As a kid, our odd, Brian wanted to be an automotive engineer. A stylist, A designer. The next Harley Earl… or, at the very least, the guy who came up with the split rear seat in a Camaro. Exposing the hump… Brilliant. Sounds like something you’d read in the Us Weekly. ‘Hollywood Legend Caught in Midnight Tryst With Talk Show Diva: Exclusive Photos Expose the Hump that Rocked the Hills’. What were we talking about? Oh yeah, engineering.

Brian started down that road. Mathematics, Engineering, real Science-y stuff. Sadly, his youthful mind was filled with visions of fast cars, girls, parties…. Imagine walking from a room full of guys talking slide rules and angles, and wandering into a room loaded with laughter, girls, music …and naked models. Yes sir, the Fine Art building. Or ‘Home’ as he called it. A trek to the Administration offices, and he was on to a new major: Fine Art. Building on his natural skills for drawing, our subject honed skills in painting, sculpture, printmaking, design, typography, and balancing a full-time job and building his Chevelle from garage-based basket case to boulevard-cruising basket case. Jobs in auto parts stores, collision shops and more gave him experience in how things were put together, and what it took to build a car, manage a project and so-on. Between this work, he’d draw and paint. Life drawing classes were a constant stream of oddly-proportioned models and strange fruit and dinnerware. Our boy honed observational sketching, art history and technique, and hit on girls. When he wasn’t hitting on those girls, he’d hit on other girls. “Art,” he famously said, “seems to involve a lot of girls and booze and strange fruits arranged on ugly dinnerware. I can totally do this if it pays.”

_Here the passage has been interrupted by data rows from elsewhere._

(* ===== verification/Peers.v ===== *)
(** * Nodes and their connections

    How include/mola/event_handler.hpp, connection.hpp and gateway.hpp work together with
    src/node_manager.cpp, src/event_handler.cpp and the delete_node of src/zookeeper.cpp:
    who owns the connection to a peer, and what happens when the peer is down.

    Node objects are shared: std::shared_ptr pointers to them are in the node manager's
    table and in the caches and variables of threads.  A node owns the client it sends
    with, the gateway server the clients it accepted, a client its stream handler.
    Addresses are numbers that are not used again; [BadDeref] is an access to an object that
    is gone or a second release of it.  The sockets are those of Connection.v, the epoll
    sets those of Multiplexer.v; they are one here, since a handler is added to and
    deleted from the same one.  The epoll thread keeps plain pointers to handlers, in the
    events that epoll_wait returned and in the activities of its loop: [acts].  The server's
    own socket and the bytes on the wire are in Connection.v and Stream.v, the buffers that
    wait in a handler's mailbox in Mailbox.v. *)
From stdpp Require Import base list gmap numbers.
From S2P Require Import Prelude Connection Multiplexer.

(** ** The objects *)

(** The mailbox of a handler: open, or closed with that many buffers counted in its
    private queue (m_num_inque, which close does not reset). *)
Inductive mbox := MOpen | MClosed (inque : nat).

(** StreamHandler with its GatewayReceiver: the descriptor, whether it is in
    STATE_WAIT_HANDSHAKE, m_nid, the mailbox.  It is named by its client, which makes one
    handler in its life. *)
Record StreamHandler := MkHandler { h_sockfd : Z; h_wait : bool; h_nid : Z; m_mbox : mbox }.

Record GatewayClient := MkGateway { c_tcp : TCPClient; c_nid : Z; m_handler : option StreamHandler }.

Record Node := MkNode { n_id : Z; m_client : option Z }.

As is often the case, fantasy and reality share little in common.

A fast lane career that was a blur of painting, drawing, partying and working would land Brian where many high rollers before him find themselves: In a cubicle. It was during those flourescent-lit years that Brian came to realize his true calling: He would be one broke-ass motherfucker working for himself, drawing cars. Never before had those words held so much promise (and truth). Asked if he’s change anything about his career or where it has led him, he grows decidedly serious, and advises budding artists to forget all of that, and become a dentist.
‘Those guys make a shitload of cash,” Brian says.